The interaction of amyloid [beta]-proteins (A[beta]) with membrane gangliosides has been reported to be an early event in A[beta] fibril formation in Alzheimer's disease (AD). Neuronal degeneration in AD has been postulated to be associated with the presence of anti-ganglioside antibodies in patient sera. Using an enzyme-linked immunosorbent assay (ELISA) and high-performance thin-layer chromatography (HPTLC) immunostaining, sera from 27 individuals (10 with AD, 6 with vascular dementia (VD), and 11 non-demented age-matched pathological controls) were examined in order to detect anti-glycosphingolipid (GSL) antibodies, including anti-cholinergic-specific antigen (Chol-1[alpha]; GQ1b[alpha]) antibodies. All sera had natural antibodies against ganglio-N-tetraosyl gangliosides (brain-type gangliosides). However, sera of demented patients with AD and VD had significantly higher titers of anti-GSL antibodies than those in age-matched pathological controls. Although most serum antibodies, including anti- GM1, -GT1b, -GQ1b, -GQ1b[alpha], were of the IgM type, the presence of the IgG type antibodies was also significantly elevated in the sera of demented patients with AD. Anti-GT1b antibodies of the IgG type were elevated in AD (90%, 9 of 10 cases) and VD (100%), respectively. Most surprisingly, anti-GQ1b[alpha] antibodies (IgM) were found in 90% (9/10) and 100% (6/6) in the sera of patients with AD and VD, respectively.
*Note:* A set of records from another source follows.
(** No denied event of a container is lost in the matcher: whatever the rules, the
    postures and the visibility, an event that was not "Passed" comes out as a matched
    policy or a container log, with the fields of the event intact. *)
Theorem denied_event_kept fd log :
  wf_feeder fd → syscall_data (lg_base log) → lg_Type log = "" →
  lb_ContainerID (lg_base log) ≠ "" → container_op (op_of log) → passed log = false →
  ∃ fd' r, UpdateMatchedPolicy MatchString log fd = Ok (fd', r) ∧
           lg_base r = lg_base log ∧
           (lg_Type r = "MatchedPolicy" ∨ lg_Type r = "ContainerLog").
Proof.
  intros Hfd Hd Ht Hc Hop Hp. unfold UpdateMatchedPolicy. rewrite Ht, andb_false_r.
  assert (nonempty (lb_ContainerID (lg_base log)) = true) as ->.
  { unfold nonempty. apply bool_decide_eq_true. destruct (lb_ContainerID _); [done|cbn; lia]. }
  match goal with |- context [?m ≫= _] => assert (okP (λ st, touched log (lp_log st)) m) as K end.
  { case_bool; [|by apply okP_ret, touched_refl].
    apply (match_rules_okP fd _ _ (start_loop log)); [|done].
    destruct (fd_SecurityPolicies fd !! _) as [l|] eqn:E; cbn; [|constructor].
    by apply (Hfd _ _ E). }
  destruct K as (st & -> & S & T). cbn.
  destruct (container_result st fd) as [fd' r] eqn:E. exists fd', r. split; [done|].
  pose proof (container_result_kept st fd) as K. rewrite E, S in K. apply K.
  - done.
  - unfold passed. by rewrite S.
  - destruct T as [->|T]; auto.
Qed.

(** An event of the monitor leaves the matcher with one of five types. *)
Lemma or_zero_type log b p v c :
  lg_Type (or_zero (setLogFields log b p v c)) ∈
    [""; "MatchedPolicy"; "MatchedHostPolicy"; "ContainerLog"; "HostLog"].
Proof.
  unfold or_zero, setLogFields. destruct v, c; repeat case_bool; cbn; rewrite !elem_of_cons; auto 10.
Qed.

Lemma zero_type :
  lg_Type zero_Log ∈ [""; "MatchedPolicy"; "MatchedHostPolicy"; "ContainerLog"; "HostLog"].
Proof. left. Qed.

Lemma result_type st fd :
  lg_Type (container_result (Rx := Rx) st fd).2 ∈
    [""; "MatchedPolicy"; "MatchedHostPolicy"; "ContainerLog"; "HostLog"] ∧
  lg_Type (host_result (Rx := Rx) st fd) ∈
    [""; "MatchedPolicy"; "MatchedHostPolicy"; "ContainerLog"; "HostLog"].
Proof.
  pose proof zero_type. split.
  - unfold container_result. case_bool; [|case_bool; [|done]]; cbn [snd].
    + repeat (case_bool; [apply or_zero_type|]). done.
    + apply String.eqb_eq in Heqb0. case_bool; [done|]. rewrite Heqb0, !elem_of_cons. auto 10.
  - unfold host_result. case_bool; [|case_bool; [|done]].
    + repeat (case_bool; [apply or_zero_type|]). done.
    + case_bool; [done|]. cbn. rewrite !elem_of_cons. auto 10.
Qed.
Since GQ1b[alpha] is present in the cerebral cortex and hippocampus, the presence of anti-GQ1b[alpha] antibodies may play an important role in disrupting cholinergic synaptic transmission and may participate in the pathogenesis of dementia. We conclude that elevated anti-GSL antibody titers may be useful as an aid for clinical diagnosis of those dementias.